I’m several days late with my traditional year’s end blog post – unfortunately life, vacation, and a host of other things have gotten in my way of taking the time to properly reflect on the year that is now past.
The new year, as I’ve said before, is a time of great reflection for me. I typically take a long vacation in order to recover from the previous year and plan for the year ahead. And this year has been no different.
As always, each year brings with it loss and heartache, as those that have brightened our lives move on and pass out of this world into the next. Perhaps it’s just me being reflective, but it seems that as I age, that more and more of the people in our world move on — perhaps it’s just that they’re closer to me in age now – or that I’m more aware of them than I once was.
George Carlin passed this year – one of the few comedians that I would stop what I was doing in order to watch – and then laugh uproarishly. Edmund Hillary, who in 1953 had the courage to climb the slope of Mount Everest and gain success where so many others had failed. Michael DeBakey who worked tirelessly to develop new methods of cardiac surgery – even creating a process that was later used to save his own life from a cardiac issue. Bobby Fischer, who in 1972 defeated Boris Spassky in one of the greatest chess games of the last century, and Charlton Heston, whom I’ll always remember as riding that chariot in Ben Hur with the jubilant grin on his face.

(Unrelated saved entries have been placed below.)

(** X13.  In a store with consistent keys, [query_source_reputation] answers
    [None] for a name no source carries, and for a known name a view with
    the name, type, credit score and [updated_at] of that source and with
    the statistics of that same source. *)
Theorem query_source_reputation_reads_the_named_source :
  forall (isoformat : datetime -> string) (st : Store) (name : string),
    keys_consistent st ->
    (source_by_name st name = None ->
     query_source_reputation isoformat st name = None) /\
    (forall s, source_by_name st name = Some s ->
     exists view stats,
       query_source_reputation isoformat st name = Some view /\
       dict_get "name" view = Some (PyStr name) /\
       dict_get "type" view
         = Some (PyStr (SourceType.value (Source.type s))) /\
       dict_get "credit_score" view = Some (PyInt (Source.credit_score s)) /\
       dict_get "last_updated" view
         = Some (PyStr (isoformat (Source.updated_at s))) /\
       dict_get "statistics" view = Some (PyDict stats) /\
       stats = get_source_statistics st (Source.id s) /\
       dict_get "credit_score" stats
         = Some (PyInt (Source.credit_score s)) /\
       dict_get "total_claims" stats
         = Some (PyInt (Source.total_claims s)) /\
       dict_get "verified_claims" stats
         = Some (PyInt (Source.verified_claims s)) /\
       dict_get "refuted_claims" stats
         = Some (PyInt (Source.refuted_claims s))).
Proof.
  intros isoformat st name K. split.
  - intros H. unfold query_source_reputation, get_source_by_name.
    now rewrite H.
  - intros s H. now apply query_source_reputation_found.
Qed.
(** * BlockNote (YggTools fork): release coordinator and editor extension wiring

    A shallow embedding of two source files of the repository:

    - [ygg/release.mjs], the release script.  It discovers the workspace
      packages, bumps their manifests to a prerelease version, publishes them,
      promotes the [edge] dist-tag and restores the manifests in an outer
      [finally] block.
    - [BlockNoteExtensions.ts], which assembles the list of Tiptap extension
      groups the editor is configured with.

    The release script is asynchronous JavaScript.  Its [async] functions are
    embedded as terms of a small resumption monad [Async]: a term is suspended
    at each [await] of an I/O operation, and a scheduler decides which
    suspended task is resumed next.  [Promise.all] is the fan-out over a list
    of such tasks: it settles when every task is fulfilled or as soon as one
    is rejected, and in the latter case the sibling tasks stay in flight. *)

From stdpp Require Import gmap strings list sorting.

Open Scope string_scope.
Open Scope list_scope.
Open Scope Z_scope.

(** ** JavaScript values of type [any] *)

Inductive JsValue : Type :=
  | JsUndefined
  | JsNull
  | JsBool (b : bool)
  | JsNumber (z : Z)
  | JsString (s : string)
  | JsObject (props : string → JsValue).

(** An object is the map from property names to values, [undefined] where
    the property is absent.

    ToBoolean: [undefined], [null], [false], [0] and the empty string are
    falsy; objects are always truthy. *)
Definition truthy (v : JsValue) : bool :=
  match v with
  | JsUndefined | JsNull => false
  | JsBool b => b
  | JsNumber z => negb (z =? 0)
  | JsString s => negb (String.eqb s "")
  | JsObject _ => true
  end.

(** [v?.key]: [undefined] on [undefined] and [null], the property otherwise
    (primitives carry none of the properties read here). *)
Definition opt_get (v : JsValue) (key : string) : JsValue :=
  match v with
  | JsObject props => props key
  | _ => JsUndefined
  end.

(** [v !== "s"] *)
Definition strict_ne_string (v : JsValue) (s : string) : bool :=
  match v with
  | JsString s' => negb (String.eqb s' s)
  | _ => true
  end.

(** * Part I: the release coordinator ([ygg/release.mjs]) *)

(** ** Data *)

(** A record of the array printed by [npm query .workspace]; only the
    properties the script reads.  [version] and [gitHead] are [None] when the
    property is [undefined]; [pkg_private] is the truthiness of [private]. *)
Record Pkg : Type := {
  pkg_name : string;
  pkg_path : string;
  pkg_location : string;
  pkg_private : bool;
  pkg_version : option string;
  pkg_gitHead : option string
}.

(** The parsed content of a [package.json]: the two properties the script
    touches and the remainder of the document. *)
Record Manifest : Type := {
  m_version : option string;
  m_gitHead : option string;
  m_other : string
}.

(** The property names that occur in an [optionsNew] object, [version] and
    [gitHead]. *)
Inductive Key : Type := KVersion | KGitHead.
Lemma verifyBlock_biggestStake :
  BiggestStake blk <> biggestStake ->
  work
  = Verify blockIndex BiggestStakeMismatch
    :: Submit (disputeBiggestStakeProposed epoch blockIndex)
         (estimateGas chain (disputeBiggestStakeProposed epoch blockIndex))
         (send chain n (disputeBiggestStakeProposed epoch blockIndex)
            (estimateGas chain (disputeBiggestStakeProposed epoch blockIndex)))
    :: events (settle chain
                 (send chain n (disputeBiggestStakeProposed epoch blockIndex)
                    (estimateGas chain (disputeBiggestStakeProposed epoch blockIndex)))
                 (S n)).
Proof.
  intros Hne. unfold work, verifyBlock. rewrite bind_events. cbn [emit events value sent fst snd].
  apply Z.eqb_neq in Hne. rewrite Hne. cbn [negb].
  rewrite bind_events. reflexivity.
Qed.

Lemma verifyBlock_ids :
  BiggestStake blk = biggestStake ->
  work
  = [Verify blockIndex BiggestStakeMismatch; Verify blockIndex CollectionIdsMismatch]
    ++ events ids
    ++ match value ids with
       | Err err => [Log err]
       | Ok (Some _) => events (recordBounty chain (sent ids))
       | Ok None =>
         Verify blockIndex MedianMismatch
         :: match firstMismatch 0 (Medians blk) medians with
            | Some mismatchIndex =>
              events (Dispute chain epoch blockIndex mismatchIndex revealed maps (sent ids))
            | None => []
            end
       end.
Proof.
  intros He. unfold work, verifyBlock. rewrite bind_events. cbn [emit events value sent fst snd].
  apply Z.eqb_eq in He. rewrite He. cbn [negb].
  rewrite !bind_events. cbn [emit events value sent fst snd app]. fold ids.
  do 3 f_equal.
  destruct (value ids) as [[tx |] | err]; try reflexivity.
  rewrite bind_events. cbn [emit events value sent fst snd app].
  destruct (firstMismatch 0 (Medians blk) medians); reflexivity.
Qed.

Lemma disputeIds_outcome (tx : Txn) (gasLimit : Z) :
  (events (disputeIds chain tx gasLimit n) = [Submit tx gasLimit Accepted]
   /\ value (disputeIds chain tx gasLimit n) = Ok (Some tx))
  \/ (exists reason,
        events (disputeIds chain tx gasLimit n) = [Submit tx gasLimit (Rejected reason)]
        /\ value (disputeIds chain tx gasLimit n) = Err reason).
Proof.
  unfold disputeIds, bind, submit, ret, events, value. cbn.
  destruct (send chain n tx gasLimit) as [| reason].
  - left. split; reflexivity.
  - right. exists reason. split; reflexivity.
Qed.

Lemma disputeIdsWithIncreasedGas_outcome (tx : Txn) :
  (exists gasLimit,
     events (disputeIdsWithIncreasedGas chain gasMultiplier tx n)
     = [Submit tx gasLimit Accepted]
     /\ value (disputeIdsWithIncreasedGas chain gasMultiplier tx n) = Ok (Some tx))
  \/ (exists gasLimit reason,
        events (disputeIdsWithIncreasedGas chain gasMultiplier tx n)
        = [Submit tx gasLimit (Rejected reason)]
        /\ value (disputeIdsWithIncreasedGas chain gasMultiplier tx n) = Err reason)
  \/ (exists err,
        blockGasLimit chain = Err err
        /\ events (disputeIdsWithIncreasedGas chain gasMultiplier tx n) = []
        /\ value (disputeIdsWithIncreasedGas chain gasMultiplier tx n) = Err err).
Proof.
  unfold disputeIdsWithIncreasedGas, IncreaseGasLimitValue.
  destruct (blockGasLimit chain) as [cap | err].
  - destruct (disputeIds_outcome tx (Z.min (estimateGas chain tx * gasMultiplier) cap))
      as [[He Hv] | (reason & He & Hv)].
    + left. eexists. split; eassumption.
    + right. left. do 2 eexists. split; eassumption.
  - right. right. exists err. repeat split.
Qed.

The one that I’ll probably miss the most, though, is NBC’s Tim Russert, who died far too young at the age of 58 last year. I’ve missed his candid commentary during the election last fall – and his tough questioning on Meet the Press. Tim always asked the questions that I had in my head – and never failed to entertain when he was being interviewed by others. A good man, we lost him far too early in life.
And then, just as the year was coming to a close, a woman that many of you have never heard of – Margaret Bogart, passed away at the age of 87 in Arizona. When I was a young man growing up in Covington, Indiana, Margaret and her husband Herb were our next-door neighbors. A retired couple even at that time, they had never had children of their own, but in some sense, they had adopted my brother and I – and even my parents – as their surrogate family. They moved away to Arizona in the 1980’s for a warmer retirement. Herb passed away many years ago – but Margaret never slowed down – traveling the world and keeping up with her hobbies. As a young child in a small town, sometimes a good laugh with a neighbor is all that you need – and that was what Margaret gave everyone.
I didn’t make the funeral – my parents went to the simple graveside service – where after more than twenty years away, the service began with the singing of “Back Home Again in Indiana”.
I think everyone has had someone like Margaret in their life at some point. She’ll be missed by many.
And finally, Paul Newman passed away last year at the age of 83. A highly gifted actor, I’ll always remember him for his saying in The Hustler, “Fast Eddie, Let’s shoot some pool…” – reminding me that at the end of all of the talk, the posturing, and the discussions, someone needs to make a decision – that despite our circumstances or situation – we have to go out and face the day.
Which I think T.I. and Rihanna say quite clearly here:
I hope that you and yours had a safe and wonderful new year. I’m looking forward to the challenges that 2009 will bring to all of us – I plan on living my life.
I didn’t really finish this post – I came upon it in draft and decided to just touch it up and publish it. Hope I didn’t let anyone down – I just can’t seem to finish this piece.